Assigned task
Could you reproduce, word for word, everything below from the line containing "Lemma observeLive_bounded method" down to the line containing "[apply map_subseteq_size, delete_subseteq|done]|done]|].", with both of those lines included and no others?

Data extract
'''

Lemma threadOK_turns t f :
  threadOK t → recorded (topOf t) (f (ac_Turns (at_hot t))) → (size (f (ac_Turns (at_hot t))) ≤ activityPendingLimit)%nat →
  threadOK (withTurns f t).
Proof. intros [] Hr Hs. by split. Qed.
Lemma threadOK_signal t : threadOK t → threadOK (signalLocked t).
Proof. intros []. by split. Qed.
Lemma threadOK_current t c : threadOK t → (∀ o, c = Some o → boundedObservation o) → threadOK (withCurrent c t).
Proof. intros [] Hc. by split. Qed.

Lemma accrue_ok now t : threadOK t → now ≤ limit → threadOK (accrue now t) ∧ topOf t ≤ topOf (accrue now t).
Proof.
  intros Ht Hn. unfold accrue. destruct (at_live t) as [live|] eqn:El; [|done].
  destruct (negb (ao_Connected live)); [done|].
  destruct (ok_live t Ht live El) as [(Hb1 & Hb2 & Hb3) Hl]. pose proof (ok_turns t Ht) as Hr.
  assert (topOf t = ao_ThroughMS live) as Htop by (unfold topOf; by rewrite El). rewrite Htop in *.
  assert (∀ live' : activityObservation,
    ao_Requests live' = ao_Requests live → ao_ToolWaits live' = ao_ToolWaits live → ao_SinceMS live' = ao_SinceMS live →
    threadOK (withLive (Some (setThrough (Z.max now (ao_ThroughMS live)) live')) t)) as Hset.
  { intros live' E1 E2 E3. apply threadOK_live; [done| |simpl; lia|]; simpl.
    - unfold boundedObservation. simpl. rewrite E1, E2, E3. split_and!; [done|done|lia].
    - eapply recorded_mono, Hr. lia. }
  destruct (_ && _) eqn:Eact; [|split; [by apply Hset|unfold topOf; simpl; lia]]. bools.
  destruct (negb _ && atLimit _) eqn:Elim.
  { split; [|unfold topOf; simpl; lia]. pose proof (Hset (setActivityState "unclassified" (ao_SinceMS live) (setReady false live)) eq_refl eq_refl eq_refl) as [].
    by split. }
  set (record := default zeroRecord (ac_Turns (at_hot t) !! ao_TurnID live)) in *.
  assert (honest record ∧ ar_ThroughMS record ≤ ao_ThroughMS live) as [Hh Hthrough].
  { subst record. destruct (_ !! _) as [r|] eqn:Er; simpl; [by destruct (Hr _ _ Er) as (_ & _ & ? & ?)|].
    split; [apply honest_zero|lia]. }
  destruct (ar_Final record); [split; [by apply Hset|unfold topOf; simpl; lia]|].
  assert (ao_TurnID live ≠ "") as Hid by done.
  match goal with |- context [withTurns <[_ := ?r]>] => set (r' := r) end.
  assert (recordOK (Z.max now (ao_ThroughMS live)) (ao_TurnID live) r') as Hr'.
  { subst r'. destruct (_ <? Z.max now _) eqn:Esp; bools; simpl in Esp.
    - split_and!; [done|done| |simpl; lia]. apply honest_add; simpl; try lia. by apply (honest_same record).
    - split_and!; [done|done|by apply (honest_same record)|simpl; lia]. }
  match goal with |- context [setThrough _ ?l] => set (live' := l) end.
  assert (ao_Requests live' = ao_Requests live ∧ ao_ToolWaits live' = ao_ToolWaits live ∧ ao_SinceMS live' = ao_SinceMS live ∧
    ao_TurnID live' = ao_TurnID live) as (E1 & E2 & E3 & E4)
    by (subst live'; destruct (_ <? _), (str_eqb (ao_State live) "waiting"); done).
  pose proof (Hset live' E1 E2 E3) as [J1 J2 J3 J4 J5]. split; [|unfold topOf; simpl; lia]. split; simpl in *; try done.
  - apply recorded_insert; [exact J1|]. by rewrite E4.
  - rewrite E4. apply size_insert_limit; [done|]. apply andb_false_iff in Elim as [Elim|Elim]; [left|by right]. by bools.
Qed.

Lemma updateState_ok now t : threadOK t → now ≤ limit → threadOK (updateState now t) ∧ topOf t ≤ topOf (updateState now t).
Proof.
  intros Ht Hn. unfold updateState. destruct (at_live t) as [live|] eqn:El; [|done].
  destruct (ok_live t Ht live El) as [(Hb1 & Hb2 & Hb3) Hl]. pose proof (ok_turns t Ht) as Hr.
  assert (topOf t = ao_ThroughMS live) as Htop by (unfold topOf; by rewrite El). rewrite Htop in *.
  match goal with |- context [withLive (Some ?l)] => set (live' := l) end.
  assert (boundedObservation live' ∧ ao_ThroughMS live' = Z.max (ao_ThroughMS live) now) as [Hb Ht'].
  { subst live'. unfold boundedObservation. destruct (str_eqb _ _); simpl; split_and!; try done; lia. }
  split; [|change (ao_ThroughMS live ≤ ao_ThroughMS live'); lia].
  apply threadOK_signal, threadOK_current; [|by intros o [= <-]].
  apply threadOK_live; [done|done|lia|]. eapply recorded_mono, Hr. lia.
Qed.

(** Whether an event of this connection begins a new observation. *)
Definition opensAt (connection : string) (t : activityThread) : bool :=
  match at_live t with Some live => negb (str_eqb (ao_Connection live) connection) | None => true end.
(** The instant all of the past stays before. *)
Definition floorOf (connection : string) (now : Z) (t : activityThread) : Z :=
  if opensAt connection t then Z.min now (topOf t) else topOf t.

Lemma liveFor_ok connection now t :
  threadOK t → 0 < now ≤ limit → (opensAt connection t = true → recorded now (ac_Turns (at_hot t))) →
  threadOK (withLive (Some (liveFor connection now t)) t) ∧
  floorOf connection now t ≤ topOf (withLive (Some (liveFor connection now t)) t).
Proof.
  intros Ht Hn Hopen. unfold floorOf, opensAt, liveFor in *.
  assert (boundedObservation (freshObservation connection now)) as Hfresh.
  { unfold boundedObservation. simpl. rewrite !map_size_empty. unfold activityPendingLimit. lia. }
  destruct (at_live t) as [live|] eqn:El.
  - destruct (ok_live t Ht live El) as [Hb Hl]. destruct (str_eqb _ _); simpl in *.
    + split; [|unfold topOf; simpl; by rewrite El]. apply threadOK_live; [done|done|done|].
      pose proof (ok_turns t Ht) as Hr. unfold topOf in Hr. by rewrite El in Hr.
    + split; [|unfold topOf; simpl; lia]. apply threadOK_live; simpl; auto.
  - split; [|unfold topOf; simpl; lia]. apply threadOK_live; simpl; auto.
Qed.

Lemma connected_ok connection now t :
  threadOK t → 0 < now ≤ limit → (opensAt connection t = true → recorded now (ac_Turns (at_hot t))) →
  threadOK (connected connection now t) ∧ floorOf connection now t ≤ topOf (connected connection now t).
Proof.
  intros Ht Hn Hopen. unfold connected.
  destruct (at_closing t); [split; [done|]; unfold floorOf; destruct (opensAt _ _); lia|].
  destruct (liveFor_ok connection now t Ht Hn Hopen) as [Hok Hfl].
  assert (threadOK (withLive (Some (setConnected (liveFor connection now t))) t)) as Hok'.
  { destruct (ok_live _ Hok _ eq_refl) as [Hb Hl]. apply threadOK_live; [done|done|done|]. exact (ok_turns _ Hok). }
  destruct (updateState_ok now _ Hok') as [H1 H2]; [lia|]. split; [done|]. etrans; [exact Hfl|exact H2].
Qed.

Lemma disconnected_ok connection t : threadOK t → threadOK (disconnected connection t) ∧ topOf t ≤ topOf (disconnected connection t).
Proof.
  intros Ht. pose proof (top_limit t Ht) as Hlim. unfold disconnected. destruct (at_live t) as [live|] eqn:El; [|done].
  destruct (str_eqb _ _); [|done]. split; [|done]. destruct Ht. split; simpl; try done.
  by eapply recorded_mono.
Qed.

Lemma countItems_head thread items seen t :
  tm_ID (countItems thread items seen t) = tm_ID t ∧ tm_CompletedAtMS (countItems thread items seen t) = tm_CompletedAtMS t.
Proof.
  revert seen t. induction items as [|raw items IH]; intros seen t; simpl; [done|]. destruct (_ || _); [apply IH|].
  destruct (IH (stringValue (field "id" (objectOrNil raw)) :: seen)
    (countItem thread t (stringValue (field "id" (objectOrNil raw))) (objectOrNil raw))) as [-> ->].
  unfold countItem. by repeat (destruct (str_eqb _ _) || destruct (str_in _ _)).
Qed.
Lemma turnMetadata_ID turn thread : tm_ID (turnMetadata turn thread) = stringValue (field "id" turn).
Proof. unfold turnMetadata. by rewrite (proj1 (countItems_head _ _ _ _)). Qed.
Lemma turnMetadata_plausible turn thread : stringValue (field "id" turn) ≠ "" → plausible (turnMetadata turn thread).
Proof.
  intros Hid. split; [by rewrite turnMetadata_ID|]. unfold turnMetadata. rewrite (proj2 (countItems_head _ _ _ _)). simpl.
  pose proof (integerValue_bound (field "completedAt" turn)). lia.
Qed.

(** ** Messages *)

Definition messageOK (method : string) (p : activityParams) : Prop :=
  method = "turn/started" → stringValue (field "id" (px_Turn p)) ≠ "".

Lemma observeLive_same method id p now o :
  ao_SinceMS (observeLive method id p now o) = ao_SinceMS o ∧ ao_ThroughMS (observeLive method id p now o) = ao_ThroughMS o.
Proof. unfold observeLive. by repeat (destruct (str_eqb _ _) || destruct (atLimit _) || destruct (_ !! _) || destruct (_ && _) || destruct (_ || _)). Qed.

Lemma observeLive_bounded method id p now o : boundedObservation o → boundedObservation (observeLive method id p now o).
Proof.
  intros (H1 & H2 & H3). destruct (observeLive_same method id p now o) as [E1 E2].
  unfold boundedObservation. rewrite E1, E2. clear E1 E2.
  cut ((size (ao_Requests (observeLive method id p now o)) ≤ activityPendingLimit)%nat ∧
       (size (ao_ToolWaits (observeLive method id p now o)) ≤ activityPendingLimit)%nat); [by intros [? ?]|].
  unfold observeLive.
  destruct (str_eqb method "item/started").
  { destruct (atLimit (ao_ToolWaits o)) eqn:El; simpl; [done|]. split; [done|]. apply size_insert_limit; auto. }
  destruct (str_eqb method "item/completed"); [simpl; split; [done|]; etrans; [apply map_subseteq_size, delete_subseteq|done]|].
  destruct (str_eqb method "serverRequest/resolved"); [simpl; split; [etrans; [apply map_subseteq_size, delete_subseteq|done]|done]|].
  destruct (str_eqb method "turn/started"); [simpl; rewrite map_size_empty; split; [done|unfold activityPendingLimit; lia]|].
  destruct (str_eqb method "turn/completed").
  { destruct (str_eqb _ _); simpl; rewrite ?map_size_empty; (split; [etrans; [apply size_filter_limit|done]|done || (unfold activityPendingLimit; lia)]). }
  destruct (str_eqb method "thread/status/changed"); [by destruct (_ && _)|].
  destruct (ao_Requests o !! id) eqn:Er; [done|]. destruct (atLimit (ao_Requests o) || _) eqn:El; [done|]. bools.
  simpl. split; [|done]. apply size_insert_limit; auto.
Qed.

Lemma observeTurns_ok top method p turns :
  messageOK method p → 0 ≤ top → recorded top turns → (size turns ≤ activityPendingLimit)%nat →
  recorded top (observeTurns method p turns) ∧ (size (observeTurns method p turns) ≤ activityPendingLimit)%nat.
Proof.
  intros Hm Htop Hr Hs. unfold observeTurns. set (turnID := stringValue (field "id" (px_Turn p))).
  set (metadata := turnMetadata (px_Turn p) (px_ThreadID p)).
  assert (∀ r, turnID ≠ "" → honest r → ar_ThroughMS r ≤ top → (ar_Final r = true → ar_ID r = turnID) →
    recordOK top turnID (applyMetadata metadata r)) as Happ.
  { intros r Hid Hh Ht Hf. assert (plausible metadata) as Hp by (by apply turnMetadata_plausible).
    split_and!; [done|rewrite apply_ID; [apply turnMetadata_ID|intros Hx; rewrite (Hf Hx); symmetry; apply turnMetadata_ID]|by apply honest_apply|].
    etrans; [by apply apply_through|done]. }
  destruct (str_eqb method "turn/started") eqn:E1; bools.
  - destruct (_ || _) eqn:El; [|done]. specialize (Hm E1). split.
    + apply recorded_insert; [done|]. destruct (turns !! turnID) as [r|] eqn:Er; simpl.
      * destruct (Hr _ _ Er) as (_ & ? & ? & ?). by apply Happ.
      * apply Happ; [done|apply honest_zero|done|done].
    + apply size_insert_limit; [done|]. apply orb_true_iff in El as [El|El]; bools; [by left|by right].
  - destruct (str_eqb method "turn/completed"); [|done]. destruct (turns !! turnID) as [r|] eqn:Er; [|done].
    destruct (Hr _ _ Er) as (? & ? & ? & ?). split; [apply recorded_insert; [done|by apply Happ]|].
    apply size_insert_limit; eauto.
Qed.

Lemma boundary_limit method p now live : now ≤ limit → ao_ThroughMS live ≤ limit → boundaryOf method p now live ≤ limit.
Proof.
  intros Hn Hl. unfold boundaryOf. cbv zeta.
  destruct (str_eqb method "turn/started" && _ && _ && _ && _ && _) eqn:E1;
    [apply andb_true_iff in E1 as [_ E1%Z.leb_le]|clear E1];
    match goal with |- (if ?b then _ else _) ≤ _ => destruct b eqn:E2; [apply andb_true_iff in E2 as [_ E2%Z.ltb_lt]|] end; lia.
Qed.

Lemma mapLive_ok f t :
  threadOK t → (∀ o, boundedObservation o → boundedObservation (f o)) → (∀ o, ao_ThroughMS (f o) = ao_ThroughMS o) →
  threadOK (mapLive f t) ∧ topOf (mapLive f t) = topOf t.
Proof.
  intros Ht Hb Hth. unfold mapLive, topOf. simpl. destruct (at_live t) as [o|] eqn:El; simpl.
  - destruct (ok_live t Ht o El). split; [|done]. apply threadOK_live; [done|auto|by rewrite Hth|]. rewrite Hth.
    pose proof (ok_turns t Ht) as Hr. unfold topOf in Hr. by rewrite El in Hr.
  - split; [|done]. pose proof Ht as [H1 H2 H3 H4 H5]. split; simpl; try done. unfold topOf in *. simpl. by rewrite El in H1.
Qed.

Lemma withTurns_ok f t :
  threadOK t → (∀ m, recorded (topOf t) m → (size m ≤ activityPendingLimit)%nat →
     recorded (topOf t) (f m) ∧ (size (f m) ≤ activityPendingLimit)%nat) →
  threadOK (withTurns f t) ∧ topOf (withTurns f t) = topOf t.
Proof. intros Ht Hf. destruct (Hf _ (ok_turns t Ht) (ok_size t Ht)). split; [by apply threadOK_turns|done]. Qed.

Lemma top_positive t : threadOK t → 0 < limit → 0 < topOf t.
Proof. intros Ht Hl. unfold topOf. destruct (at_live t) as [o|] eqn:E; [|done]. destruct (ok_live t Ht o E). lia. Qed.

'''

Completed exercise
Lemma observeLive_bounded method id p now o : boundedObservation o → boundedObservation (observeLive method id p now o).
Proof.
  intros (H1 & H2 & H3). destruct (observeLive_same method id p now o) as [E1 E2].
  unfold boundedObservation. rewrite E1, E2. clear E1 E2.
  cut ((size (ao_Requests (observeLive method id p now o)) ≤ activityPendingLimit)%nat ∧
       (size (ao_ToolWaits (observeLive method id p now o)) ≤ activityPendingLimit)%nat); [by intros [? ?]|].
  unfold observeLive.
  destruct (str_eqb method "item/started").
  { destruct (atLimit (ao_ToolWaits o)) eqn:El; simpl; [done|]. split; [done|]. apply size_insert_limit; auto. }
  destruct (str_eqb method "item/completed"); [simpl; split; [done|]; etrans; [apply map_subseteq_size, delete_subseteq|done]|].
  destruct (str_eqb method "serverRequest/resolved"); [simpl; split; [etrans; [apply map_subseteq_size, delete_subseteq|done]|done]|].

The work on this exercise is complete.